(** * TempoMate: the timing core, embedded and verified

    A shallow embedding of the clock engine of TempoMate (the seven timing
    methods, [PlayerState], [GameState], [PeriodManager], [MoveCounter],
    [TimerEngine] and the tick and correction paths of [App]).

    Conventions of the embedding.
    - JavaScript numbers that hold milliseconds, move counts and period
      indices are integers here ([Z]); no rounding of doubles is modelled.
    - A JavaScript object is a record; a method that mutates [this] or an
      argument is a function that returns the new value.
    - An optional property ([undefined] when absent) is an [option].
    - What the browser supplies ([Date.now()], [performance.now()], the
      frame handle, [document.visibilityState]) is an argument.
    - Rendering and sound calls do not touch the modelled state and are
      left out. *)

From Stdlib Require Import ZArith Lia Bool List.
From stdpp Require Import base option countable gmap.
From Equations Require Import Equations.
Import ListNotations.

Local Open Scope Z_scope.

(** ** utils/constants.js *)

Inductive GameStatus := IDLE | RUNNING | PAUSED | FROZEN | CORRECTING.

Inductive Player := LEFT | RIGHT.

Inductive TimingMethodType :=
  TIME | FISCHER | US_DELAY | DELAY | BYO_YOMI | CANADIAN_BYO | UPCOUNT | END.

* * * *

- **WORK REQUEST**: Reproduce each line above that contains "modelled".

- **SOLUTION TO THE EXERCISE**:
      indices are integers here ([Z]); no rounding of doubles is modelled.
    - Rendering and sound calls do not touch the modelled state and are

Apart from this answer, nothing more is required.